An estimated rise in same-sex couples during the 1990s may actually be due to a change in the 2000 Census format, the Census Bureau reported on its Web site.

Live-in same-sex partners who checked off "spouse" as their relationship and "married" as their marital status on the 1990 form were reclassified in other categories based on other information on the form, including as heterosexual married couples, bureau officials said.

"In 1990, the logic then was that these are opposite-sex couples," said Martin O'Connell, chief of the bureau's fertility and family statistics branch.

In 2000, a same-sex partner identified as a spouse on a census form was counted in the unmarried partner category. The 2000 census short form did not ask specifically about marital status.

As a result, "estimates of same-sex unmarried partners are not comparable between the 1990 and 2000 Census," said the advisory posted on the bureau's Web site. "We believe 2000 estimates of this category are better estimates than those produced in 1990."

Several bureau analysts previously had said that comparisons of same-sex couple homes were valid, because the number of people who fell into the "same-sex spouse" category in 1990 was small. They did, however warn that 1990 figures were from a survey of households while figures from 2000 were based on a count of all homes.

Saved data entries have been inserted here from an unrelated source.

(** * smart-wallet: statement extraction and classification pipeline

    A shallow embedding of the parts of [backend/helper.py],
    [backend/pdf_processor.py] and [backend/ai_agent.py] that carry the
    extraction, normalisation, merge, routing and persistence logic,
    together with the properties stated about them.

    Python values are modelled as the interpreter has them: a [str] is a
    sequence of Unicode code points, a [float] is an IEEE-754 binary64
    number (the executable specification [spec_float] of the standard
    library, with correctly rounded conversions), exceptions are an
    explicit error result. *)

From Stdlib Require Import ZArith NArith Bool String Ascii List Lia.
From Stdlib Require Import Floats.SpecFloat.
Import ListNotations.

Set Implicit Arguments.
Set Warnings "-register-all".

(** ** Exceptions as results *)

Inductive exn : Type :=
| TypeError
| ValueError
| OverflowError
| IndexError
| StoreError.

Inductive res (A : Type) : Type :=
| Ok (a : A)
| Raise (e : exn).

Arguments Ok {A} a.
Arguments Raise {A} e.

Definition bind {A B : Type} (m : res A) (k : A -> res B) : res B :=
  match m with
  | Ok a => k a
  | Raise e => Raise e
  end.

Notation "x <- m ;; k" := (bind m (fun x => k))
  (at level 61, m at next level, right associativity).

Fixpoint mapM {A B : Type} (f : A -> res B) (l : list A) : res (list B) :=
  match l with
  | [] => Ok []
  | a :: l' => b <- f a ;; bs <- mapM f l' ;; Ok (b :: bs)
  end.
Lemma rank_lines_from (other shown : list string) (k : nat) :
  exists lines,
    mapM (fun numbered : nat * string =>
            rank ← rank_in other numbered.2;
            Some {| line_number := numbered.1 + 1;
                    line_candidate := numbered.2;
                    line_mark := bool_decide (numbered.2 ∈ other);
                    line_rank := rank |})
         (imap (fun i candidate => (k + i, candidate)) shown) = Some lines
    /\ line_candidate <$> lines = shown
    /\ line_number <$> lines = seq (k + 1) (length shown)
    /\ length (marked lines) = correct_count_of other shown
    /\ Forall (fun line =>
                 line_mark line = bool_decide (line_candidate line ∈ other)
                 /\ rank_in other (line_candidate line)
                    = Some (line_rank line)) lines.
Proof.
  revert k. induction shown as [|candidate shown IH]; intros k.
  - exists []. by repeat split.
  - destruct (IH (S k)) as (lines & Hlines & Hnames & Hnumbers & Hmarks & Hall).
    destruct (rank_in_place other candidate) as (rank & Hrank & _).
    exists ({| line_number := k + 0 + 1; line_candidate := candidate;
               line_mark := bool_decide (candidate ∈ other);
               line_rank := rank |} :: lines).
    split; [|split; [|split; [|split]]].
    + rewrite imap_cons. cbn [mapM]. cbn [snd fst]. rewrite Hrank.
      cbn [mbind option_bind].
      rewrite (imap_ext _ (fun i candidate => (S k + i, candidate)))
        by (intros; simpl; f_equal; lia).
      rewrite Hlines. done.
    + rewrite fmap_cons. simpl. by rewrite Hnames.
    + rewrite fmap_cons. simpl. rewrite Hnumbers.
      by replace (k + 0 + 1) with (k + 1) by lia.
    + unfold marked, correct_count_of in *. rewrite !filter_cons. simpl.
      destruct (bool_decide_reflect (candidate ∈ other)) as [Hin|Hin].
      * rewrite decide_True by done. rewrite decide_True by done.
        simpl. by rewrite Hmarks.
      * rewrite decide_False by done. rewrite decide_False by done.
        done.
    + by constructor.
Qed.
(** * Code signing for macOS: a model of [scripts/lib/sign-macos.ts]

    The development embeds the signing script as Rocq functions and proves
    the properties its specification states about the bundle walker, the
    path classifier, the Mach-O detector, the metadata resolver, the
    constraint evaluator and the signing driver.

    Conventions.  Paths are strings; the script runs on macOS, so Node's
    [path] is its POSIX flavour and [path.sep] is a slash.  Promises that
    reject and functions that throw return [Err]; [try]/[catch] is a match
    on the result.  The outcome of a spawned process is its exit status,
    given by a function of the command line: the status the command has
    when the run spawns it.  The walker is the generator that the loop of
    the driver consumes, so its presence checks are spawned between the
    signing invocations, in the order of the source.  The file system
    answers through the host: the tree of the bundle, and what [lstat]
    finds at a path when the removal phase starts.  The working directory
    is an absolute normalised path.  Creating the scratch directory and
    writing the description files succeed. *)

From Stdlib Require Import List String Ascii ZArith Lia Bool Arith.
From Stdlib Require Import Strings.Byte Numbers.DecimalString FinFun.
Import ListNotations.

Local Open Scope string_scope.
Local Open Scope list_scope.

(** * Part I: the model *)

(** ** Results of fallible operations *)

Inductive result (A : Type) : Type :=
| Ok (value : A)
| Err (message : string).

Arguments Ok {A} value.
Arguments Err {A} message.
Lemma productStats_final orders :
  acc_productStats (finalAcc orders)
  = apply_updates newProductStat [] (flat_map productUpdates orders).
Proof.
  unfold finalAcc. rewrite fold_orderStep_product.
  apply steps_as_updates, productStep_updates.
Qed.

Lemma locationStats_final orders :
  acc_locationStats (finalAcc orders)
  = apply_updates (fun _ => zeroStat) [] (flat_map locationUpdates orders).
Proof.
  unfold finalAcc. rewrite fold_orderStep_location.
  apply steps_as_updates, locationStep_updates.
Qed.

End LoopFacts.

(** ** Line items whose product is absent *)

Section AbsentProductFacts.

Context {N : JsNumber}.

Lemma itemStep_absent (m : JsMap (ProductStat N)) (item : LineItem N) :
  product item = None -> itemStep m item = m.
Proof. unfold itemStep. now intros ->. Qed.

Lemma fold_itemStep_filter (items : list (LineItem N)) :
  forall m, fold_left itemStep (filter hasProduct items) m
            = fold_left itemStep items m.
Proof.
  induction items as [|i items IH]; intros m; simpl; [reflexivity|].
  unfold hasProduct at 1. destruct (product i) eqn:E; simpl.
  - apply IH.
  - rewrite IH. now rewrite (itemStep_absent m i E).
Qed.

Lemma orderStep_dropAbsent (a : Acc N) (order : Order N) :
  orderStep a (dropAbsentProducts order) = orderStep a order.
Proof.
  unfold orderStep, productStep. simpl.
  now rewrite fold_itemStep_filter.
Qed.

Lemma finalAcc_dropAbsent (orders : list (Order N)) :
  finalAcc (map dropAbsentProducts orders) = finalAcc orders.
Proof.
  unfold finalAcc. generalize (@initAcc N) as a.
  induction orders as [|o os IH]; intros a; simpl; [reflexivity|].
  now rewrite orderStep_dropAbsent, IH.
Qed.

End AbsentProductFacts.

(** ** The empty order sequence *)

(** C6. For the empty order sequence the summary has [averageOrderValue]
    equal to the number 0 (so neither NaN nor an infinity), [totalOrders] 0
    and [totalRevenue] 0; and for every sequence the quotient is taken only
    when there is at least one order, the divisor being their count. *)
Theorem empty_orders_zero_summary :
  averageOrderValue (@processAnalyticsData float64 []) = 0%float
  /\ totalOrders (@processAnalyticsData float64 []) = 0
  /\ totalRevenue (@processAnalyticsData float64 []) = 0%float
  /\ forall orders : list (Order float64),
       averageOrderValue (processAnalyticsData orders) =
       match orders with
       | [] => 0%float
       | _ :: _ =>
           PrimFloat.div (totalRevenue (processAnalyticsData orders))
                         (float_of_Z (Z.of_nat (List.length orders)))
       end.
Proof.
  repeat split.
  intros [|o os]; reflexivity.
Qed.

(** ** The twelve months *)

Section MonthFacts.

Context {N : JsNumber}.

Lemma initMonthlyStats_eq :
  @initMonthlyStats N = map (fun month => (month, zeroStat)) months2025.
Proof. reflexivity. Qed.

Lemma monthlyData_keys (orders : list (Order N)) :
  map_keys (monthlyData (processAnalyticsData orders))
  = fold_left addKey (map fst (flat_map monthlyUpdates orders)) months2025.
Proof.
  unfold processAnalyticsData. simpl. fold (finalAcc orders).
  now rewrite monthlyStats_final, map_keys_updates.
Qed.

Lemma monthlyData_get (orders : list (Order N)) (month : string) :
  map_get (monthlyData (processAnalyticsData orders)) month
  = match updatesFor month (flat_map monthlyUpdates orders) with
    | [] => map_get initMonthlyStats month
    | _ :: _ =>
        Some (apply_all (updatesFor month (flat_map monthlyUpdates orders))
                        (orElse (map_get initMonthlyStats month) zeroStat))
    end.
Proof.
  unfold processAnalyticsData. simpl. fold (finalAcc orders).
  now rewrite monthlyStats_final, map_get_updates.
Qed.

Lemma initMonthlyStats_get (month : string) :
  In month months2025 -> map_get (@initMonthlyStats N) month = Some zeroStat.
Proof.
  intros H. simpl in H.
  repeat (destruct H as [<-|H]; [reflexivity|]). contradiction.
Qed.

Lemma updatesFor_none {V} (k : string) (ups : list (string * (V -> V))) :
  ~ In k (map fst ups) -> updatesFor k ups = [].
Proof.
  unfold updatesFor. induction ups as [|[k' f] ups IH]; simpl; [reflexivity|].
  intros H. destruct (String.eqb k' k) eqn:E.
  - apply String.eqb_eq in E. exfalso. apply H. now left.
  - apply IH. tauto.
Qed.

Lemma monthly_keys_In (orders : list (Order N)) (month : string) :
  In month (map fst (flat_map monthlyUpdates orders)) <->
  exists o d, In o orders /\ processedAt o = Some d /\ toLocaleDateString d = month.
Proof.
  rewrite in_map_iff. split.
  - intros [[k f] [Hk Hin]]. simpl in Hk. subst k.
    apply in_flat_map in Hin. destruct Hin as [o [Ho Hu]].
    unfold monthlyUpdates in Hu. destruct (processedAt o) as [d|] eqn:E; [|contradiction].
    destruct Hu as [Hu|[]]. inversion Hu. now exists o, d.
  - intros [o [d [Ho [Hd Hm]]]]. exists (month, bumpStat (amount o)). split; [reflexivity|].
    apply in_flat_map. exists o. split; [assumption|].
    unfold monthlyUpdates. rewrite Hd, Hm. now left.
Qed.

(** The twelve months come first, whatever is appended after them. *)
Lemma monthlyData_first_twelve (l : list (Order N)) :
  firstn 12 (map_keys (monthlyData (processAnalyticsData l))) = months2025.
Proof.
  rewrite monthlyData_keys.
  destruct (fold_addKey_extends (map fst (flat_map monthlyUpdates l)) months2025)
    as [ext ->].
  change 12 with (List.length months2025 + 0).
  rewrite firstn_app_2. simpl. reflexivity.
Qed.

Gay and lesbian advocates were angry at the Census' backpedaling. They contended that the explosive increases detected by the Census are real and resulted mainly from more homosexual couples becoming comfortable identifying their relationship.

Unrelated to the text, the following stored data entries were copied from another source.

(** * gateway_v2_trail: the pricing and payment server (src/server.js)

    A shallow embedding of the Express handlers of [src/server.js] and of
    the in-memory variant [src/unnamed/part_000], with the theorems that
    settle the statements of the specification about them.

    Conventions of the embedding.
    - A JavaScript string is a [string]; one [ascii] stands for one code
      unit below 256 (the Latin-1 range).  Code units above that range are
      removed by [sanitizeString] and never occur in a status word, so the
      handlers treat them like any other excluded character.
    - A JavaScript number is an IEEE 754 binary64 value, [spec_float] with
      the operations of [SpecFloat] at precision 53.
    - A request field is a JSON value, [JUndefined] when the field is absent.
    - The remote store is a value of type [store] passed through the
      handlers; a handler returns its reply and the store it leaves.  The
      statements of the store always complete: the replies 500 of the
      [catch] blocks around them are not part of the embedding.  The
      store driver refuses a bound number that is not finite; a property
      that needs the write to complete says so with [finite] and
      [bindable].
    - The gateway and the HMAC are parameters of the payment handler, the
      store's comparison of a key with the bound text and its ORDER BY are
      parameters of the handlers that use them.
    - The route [POST /api/razorpay/order] does not touch the store; it
      is embedded apart, with replies of its own ([Order.reply]). *)

From Stdlib Require Import ZArith Bool List Ascii String Lia.
From Stdlib Require Import Floats.SpecFloat.
From Stdlib Require Import Sorting.Permutation.
Import ListNotations.

Local Open Scope string_scope.
Local Open Scope Z_scope.

(* ================================================================== *)
(** ** Characters and strings *)

Module Chars.

Definition code (c : ascii) : N := N_of_ascii c.

Definition in_range (lo hi : N) (c : ascii) : bool :=
  (lo <=? code c)%N && (code c <=? hi)%N.

(** [\d] *)
Definition is_digit : ascii -> bool := in_range 48 57.
(** [A-Z] and [a-z] *)
Definition is_upper : ascii -> bool := in_range 65 90.
Definition is_lower : ascii -> bool := in_range 97 122.
Definition is_letter (c : ascii) : bool := is_upper c || is_lower c.
Definition is_alnum (c : ascii) : bool := is_letter c || is_digit c.

Definition is_char (x : ascii) (c : ascii) : bool := Ascii.eqb x c.

(** White space and line terminators of ECMAScript below code 256:
    TAB, LF, VT, FF, CR, SP and NBSP. *)
Definition is_white (c : ascii) : bool :=
  in_range 9 13 c || (code c =? 32)%N || (code c =? 160)%N.

(** The class [a-zA-Z0-9@._-] of [sanitizeString]. *)
Definition is_safe (c : ascii) : bool :=
  is_alnum c || is_char "@" c || is_char "." c || is_char "_" c
  || is_char "-" c.

(** [String.prototype.toLowerCase] on one code unit below 256: the ASCII
    capitals and the Latin-1 capitals U+00C0..U+00DE except U+00D7. *)
Definition lower_char (c : ascii) : ascii :=
  if is_upper c then ascii_of_N (code c + 32)
  else if in_range 192 222 c && negb (code c =? 215)%N
       then ascii_of_N (code c + 32)
       else c.

End Chars.

Module Str.
Import Chars.

Fixpoint filter (p : ascii -> bool) (s : string) : string :=
  match s with
  | EmptyString => EmptyString
  | String c r => if p c then String c (filter p r) else filter p r
  end.

Fixpoint forallb (p : ascii -> bool) (s : string) : bool :=
  match s with
  | EmptyString => true
  | String c r => p c && forallb p r
  end.

Fixpoint map (f : ascii -> ascii) (s : string) : string :=
  match s with
  | EmptyString => EmptyString
  | String c r => String (f c) (map f r)
  end.

Fixpoint trimStart (s : string) : string :=
  match s with
  | EmptyString => EmptyString
  | String c r => if is_white c then trimStart r else s
  end.

Fixpoint trimEnd (s : string) : string :=
  match s with
  | EmptyString => EmptyString
  | String c r =>
      match trimEnd r with
      | EmptyString => if is_white c then EmptyString else String c EmptyString
      | r' => String c r'
      end
  end.

(** [String.prototype.trim] *)
Definition trim (s : string) : string := trimEnd (trimStart s).

(** [String.prototype.toLowerCase] *)
Definition toLowerCase (s : string) : string := map lower_char s.

(** The longest prefix of [s] whose characters satisfy [p], and the rest. *)
Fixpoint span (p : ascii -> bool) (s : string) : string * string :=
  match s with
  | EmptyString => (EmptyString, EmptyString)
  | String c r =>
      if p c then let (a, b) := span p r in (String c a, b)
      else (EmptyString, s)
  end.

"Statistically, what they did in 1990 was outrageous," said David Smith, a strategist with the advocacy group Human Rights Campaign. "The effect of that rendered gay families invisible," Smith said.

Releasing numbers detailing how many people who identified themselves as "same-sex spouses" in both counts would shed more light on the problem, Smith said. Regardless, Smith said gay and lesbian households were still undercounted in both censuses.

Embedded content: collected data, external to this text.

Lemma aligned_accumulate (blend : string) (ref : Patch)
  (rest : list Patch) :
  let patch_files := ref :: rest in
  let psx := af_a (transform ref) in
  let psy := (- af_e (transform ref))%Q in
  known_blend blend ->
  (0 < psx)%Q -> (0 < psy)%Q ->
  Forall (aligned psx psy) patch_files ->
  exists cv acc weight_sum,
    accumulate patch_files blend = Ok (cv, (acc, weight_sum))
    /\ (forall src, In src patch_files ->
          exists r c, offsets cv src = Ok (r, c) /\ fits cv src r c).
Proof.
  intros patch_files psx psy Hk Hpx Hpy Hal.
  assert (Hx0 : ~ (psx == 0)%Q) by (intros E; rewrite E in Hpx; discriminate).
  assert (Hy0 : ~ (psy == 0)%Q) by (intros E; rewrite E in Hpy; discriminate).
  destruct (canvas_of_ok ref rest Hx0 Hy0)
    as (minx & miny & maxx & maxy & [_ H1] & [_ H2] & [_ H3] & [_ H4] & Hcv).
  fold patch_files psx psy in H1, H2, H3, H4, Hcv.
  set (cv := mk_canvas minx maxy psx psy (Qceiling ((maxx - minx) / psx))
               (Qceiling ((maxy - miny) / psy))) in *.
  rewrite Forall_forall in Hal.
  rewrite Forall_forall in H1, H2, H3, H4.
  assert (Hfit : forall src, In src patch_files ->
            exists r c, offsets cv src = Ok (r, c) /\ fits cv src r c).
  { intros src Hin. apply aligned_offsets_fit; auto.
    - apply H1. now apply in_map.
    - apply H2. now apply in_map.
    - apply H3. now apply in_map.
    - apply H4. now apply in_map. }
  assert (Hshape : 0 <= cv_height cv /\ 0 <= cv_width cv).
  { destruct (Hfit ref (or_introl eq_refl)) as (r & c & _ & F).
    destruct (Hal ref (or_introl eq_refl)) as (_ & _ & _ & _ & Hh & Hw).
    unfold fits in F. lia. }
  destruct (blend_loop_fits blend cv patch_files Hk) with (st := zero_state cv)
    as [[acc ws] Hloop].
  { intros src Hin. destruct (Hal src Hin) as (_ & _ & _ & _ & Hh & Hw). auto. }
  { apply zero_state_shape. }
  assert (Hacc : accumulate patch_files blend = Ok (cv, (acc, ws))).
  { unfold accumulate, patch_files. fold patch_files. rewrite Hcv. cbn [bind].
    unfold np_zeros, np_full.
    destruct (Z.ltb_spec (cv_height cv) 0); [lia|].
    destruct (Z.ltb_spec (cv_width cv) 0); [lia|]. cbn [orb bind].
    fold (zero_state cv). rewrite Hloop. reflexivity. }
  exists cv, acc, ws. split; [exact Hacc | exact Hfit].
Qed.

(** X1.  Patches on a common grid always blend.  If every patch is
    north-up with the (positive) pixel sizes of the first one, then the
    window of each patch lies inside the canvas and the function returns
    a result, for every known mode, output type and mask: the shape
    error of the in-place addition cannot occur. *)
Theorem aligned_patches_blend (blend : string) (ref : Patch)
  (rest : list Patch) :
  let patch_files := ref :: rest in
  let psx := af_a (transform ref) in
  let psy := (- af_e (transform ref))%Q in
  known_blend blend ->
  (0 < psx)%Q -> (0 < psy)%Q ->
  Forall (aligned psx psy) patch_files ->
  exists cv acc weight_sum,
    accumulate patch_files blend = Ok (cv, (acc, weight_sum))
    /\ (forall src, In src patch_files ->
          exists r c, offsets cv src = Ok (r, c) /\ fits cv src r c)
    /\ forall patch_folder dtype mask_file, exists out,
         blend_patches_to_raster (Some patch_files) patch_folder blend dtype
           mask_file = Ok out.
Proof.
  intros patch_files psx psy Hk Hpx Hpy Hal.
  destruct (aligned_accumulate blend ref rest Hk Hpx Hpy Hal)
    as (cv & acc & ws & Hacc & Hfit).
  exists cv, acc, ws. split; [exact Hacc|]. split; [exact Hfit|].
  intros patch_folder dtype mask_file. eexists.
  unfold blend_patches_to_raster. cbn [resolve_patch_files bind].
  unfold patch_files in Hacc |- *. rewrite Hacc. cbn [bind]. reflexivity.
Qed.

(** ** Offsets and the output transform *)

(** X10.  The offsets invert the output transform.  A patch whose
    upper-left corner is where the output transform puts the corner of
    canvas pixel (column [k], row [r]) is accumulated at row offset [r]
    and column offset [k]. *)
Theorem offsets_invert_output_transform (cv : Canvas) (src : Patch) (k r : Z) :
  let t := from_origin (cv_minx cv) (cv_maxy cv)
             (cv_pixel_size_x cv) (cv_pixel_size_y cv) in
  ~ (cv_pixel_size_x cv == 0)%Q -> ~ (cv_pixel_size_y cv == 0)%Q ->
  (fst (affine_apply (transform src) 0 0)
   == fst (affine_apply t (inject_Z k) (inject_Z r)))%Q ->
  (snd (affine_apply (transform src) 0 0)
   == snd (affine_apply t (inject_Z k) (inject_Z r)))%Q ->
  offsets cv src = Ok (r, k).
Proof.
  intros t Hx Hy Ex Ey. unfold offsets.
  destruct (affine_apply (transform src) 0 0) as [left_ top] eqn:E0.
  cbn [fst snd] in Ex, Ey.
  unfold t, affine_apply, from_origin in Ex, Ey. cbn [fst snd af_a af_b af_c af_d af_e af_f] in Ex, Ey.
  rewrite (py_div_nonzero _ _ Hx). cbn [bind].
  rewrite (py_div_nonzero _ _ Hy). cbn [bind].
  rewrite (py_round_comp ((left_ - cv_minx cv) / cv_pixel_size_x cv)
             (inject_Z k)),
          (py_round_comp ((cv_maxy cv - top) / cv_pixel_size_y cv)
             (inject_Z r)).
  - now rewrite !py_round_inject_Z.
  - rewrite Ey. field. exact Hy.
  - rewrite Ex. field. exact Hx.
Qed.

(** ** Symmetry of the weight maps *)

Lemma hanning_sym (M k : Z) : hanning M (M - 1 - k) = hanning M k.
Proof.
  unfold hanning. destruct (M =? 1); [reflexivity|].
  replace (1 - M + 2 * (M - 1 - k)) with (- (1 - M + 2 * k)) by lia.
  rewrite opp_IZR.
  replace (PI * - IZR (1 - M + 2 * k) / IZR (M - 1))%R
    with (- (PI * IZR (1 - M + 2 * k) / IZR (M - 1)))%R
    by (unfold Rdiv; ring).
  now rewrite cos_neg.
Qed.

The bureau defended the 1990 count, saying the decision to reclassify same-sex responses was based only on statistical considerations and was not meant to relay a social message about same-sex partners.

They also said increased attention on gay and lesbian homes in the years leading up to the 2000 census led to changes in how same-sex spouses were counted.

"In 2000, because we were more cognizant that it could occur, it was then decided that those (same-sex) responses actually mean a (same-sex) couple living together," O'Connell said.

A study by the National Gay and Lesbian Task Force estimated that the census misallocated another 4,350 gay and lesbian couples in 1990 because they identified themselves as married.

Nationally, unmarried partner homes, regardless of sexual orientation, increased 72 percent from 3.2 million in 1990 to 5.5 million in 2000. Less than 5 percent, or about 145,000 of the country's unmarried partner households in 1990, comprised same-sex couples.

The Associated Press contributed to this report.